Content starts

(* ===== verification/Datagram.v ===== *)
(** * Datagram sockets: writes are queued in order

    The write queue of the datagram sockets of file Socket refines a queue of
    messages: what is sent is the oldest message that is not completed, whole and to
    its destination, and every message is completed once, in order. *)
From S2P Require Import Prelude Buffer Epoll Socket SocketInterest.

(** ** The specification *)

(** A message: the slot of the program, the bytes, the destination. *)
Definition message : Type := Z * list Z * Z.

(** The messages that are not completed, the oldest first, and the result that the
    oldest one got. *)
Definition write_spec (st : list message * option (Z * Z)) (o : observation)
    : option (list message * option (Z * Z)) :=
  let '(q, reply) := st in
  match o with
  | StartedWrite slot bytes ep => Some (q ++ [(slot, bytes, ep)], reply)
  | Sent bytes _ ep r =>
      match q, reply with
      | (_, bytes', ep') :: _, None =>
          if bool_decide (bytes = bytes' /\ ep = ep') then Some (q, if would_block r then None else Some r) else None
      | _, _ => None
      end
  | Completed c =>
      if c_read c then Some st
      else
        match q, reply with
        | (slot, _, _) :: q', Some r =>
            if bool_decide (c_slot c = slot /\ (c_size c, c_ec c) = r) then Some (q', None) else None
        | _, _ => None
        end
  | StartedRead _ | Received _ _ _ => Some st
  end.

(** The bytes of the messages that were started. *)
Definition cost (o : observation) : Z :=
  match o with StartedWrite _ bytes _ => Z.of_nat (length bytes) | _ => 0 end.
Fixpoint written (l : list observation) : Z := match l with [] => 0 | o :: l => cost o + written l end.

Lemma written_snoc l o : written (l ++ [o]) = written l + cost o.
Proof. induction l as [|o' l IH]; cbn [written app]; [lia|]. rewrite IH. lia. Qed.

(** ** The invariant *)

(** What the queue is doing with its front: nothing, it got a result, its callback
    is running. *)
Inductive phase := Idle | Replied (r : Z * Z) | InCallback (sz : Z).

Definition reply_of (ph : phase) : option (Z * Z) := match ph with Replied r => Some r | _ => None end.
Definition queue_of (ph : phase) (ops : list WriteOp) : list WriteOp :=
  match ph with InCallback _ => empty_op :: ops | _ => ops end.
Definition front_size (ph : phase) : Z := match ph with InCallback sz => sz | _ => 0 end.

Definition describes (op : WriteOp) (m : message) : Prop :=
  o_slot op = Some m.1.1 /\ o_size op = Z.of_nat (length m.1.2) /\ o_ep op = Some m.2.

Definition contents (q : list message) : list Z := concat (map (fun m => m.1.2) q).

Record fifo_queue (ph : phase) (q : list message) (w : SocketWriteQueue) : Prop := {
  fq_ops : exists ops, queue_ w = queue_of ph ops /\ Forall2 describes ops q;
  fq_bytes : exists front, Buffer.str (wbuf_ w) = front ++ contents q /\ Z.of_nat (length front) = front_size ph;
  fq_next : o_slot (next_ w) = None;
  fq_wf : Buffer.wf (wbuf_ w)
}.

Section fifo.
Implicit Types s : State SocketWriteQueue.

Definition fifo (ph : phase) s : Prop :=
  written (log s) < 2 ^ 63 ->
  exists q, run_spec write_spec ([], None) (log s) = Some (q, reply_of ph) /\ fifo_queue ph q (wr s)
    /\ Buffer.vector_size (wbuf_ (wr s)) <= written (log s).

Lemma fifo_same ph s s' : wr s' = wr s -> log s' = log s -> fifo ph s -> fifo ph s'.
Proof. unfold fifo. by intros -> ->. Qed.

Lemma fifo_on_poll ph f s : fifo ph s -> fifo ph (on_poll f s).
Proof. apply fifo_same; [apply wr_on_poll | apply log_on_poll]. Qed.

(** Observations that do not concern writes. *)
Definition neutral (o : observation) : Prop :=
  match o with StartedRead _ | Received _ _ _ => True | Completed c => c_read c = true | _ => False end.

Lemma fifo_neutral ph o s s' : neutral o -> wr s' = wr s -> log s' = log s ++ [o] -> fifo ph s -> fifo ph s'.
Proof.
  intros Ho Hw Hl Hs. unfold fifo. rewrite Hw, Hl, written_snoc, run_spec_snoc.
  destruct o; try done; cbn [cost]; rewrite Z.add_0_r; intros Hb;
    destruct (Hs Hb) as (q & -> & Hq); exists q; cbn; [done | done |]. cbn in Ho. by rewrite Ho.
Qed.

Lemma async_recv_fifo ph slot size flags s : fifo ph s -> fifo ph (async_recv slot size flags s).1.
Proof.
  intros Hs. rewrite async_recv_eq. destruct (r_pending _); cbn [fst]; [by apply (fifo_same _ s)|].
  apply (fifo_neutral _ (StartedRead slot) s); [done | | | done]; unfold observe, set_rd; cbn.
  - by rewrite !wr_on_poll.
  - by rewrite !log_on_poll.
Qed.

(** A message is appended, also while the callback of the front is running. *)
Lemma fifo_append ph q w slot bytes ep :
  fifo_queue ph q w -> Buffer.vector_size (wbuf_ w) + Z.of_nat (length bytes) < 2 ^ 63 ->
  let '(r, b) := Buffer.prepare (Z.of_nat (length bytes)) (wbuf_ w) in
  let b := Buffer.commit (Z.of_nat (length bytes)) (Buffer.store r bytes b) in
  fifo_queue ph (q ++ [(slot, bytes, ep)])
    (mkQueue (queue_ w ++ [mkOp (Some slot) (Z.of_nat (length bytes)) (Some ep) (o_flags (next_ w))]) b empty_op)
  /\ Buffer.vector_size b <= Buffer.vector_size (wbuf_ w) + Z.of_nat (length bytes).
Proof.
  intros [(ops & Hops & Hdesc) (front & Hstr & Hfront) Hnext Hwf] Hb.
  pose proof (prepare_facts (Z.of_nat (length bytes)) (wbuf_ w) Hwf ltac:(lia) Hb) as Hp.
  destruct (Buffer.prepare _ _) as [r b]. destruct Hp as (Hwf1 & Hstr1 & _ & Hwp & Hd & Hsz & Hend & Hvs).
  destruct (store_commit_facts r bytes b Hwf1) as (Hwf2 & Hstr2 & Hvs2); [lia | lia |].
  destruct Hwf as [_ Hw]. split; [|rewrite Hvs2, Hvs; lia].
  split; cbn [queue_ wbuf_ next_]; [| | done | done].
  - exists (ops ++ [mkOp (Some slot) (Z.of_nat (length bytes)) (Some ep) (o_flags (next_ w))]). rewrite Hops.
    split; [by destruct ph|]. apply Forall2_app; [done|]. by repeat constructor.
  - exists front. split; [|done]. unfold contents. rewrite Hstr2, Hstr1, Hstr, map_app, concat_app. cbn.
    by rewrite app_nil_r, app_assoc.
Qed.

Content ends

Go through the entries line by line and count those with "apply". Give only the count.

4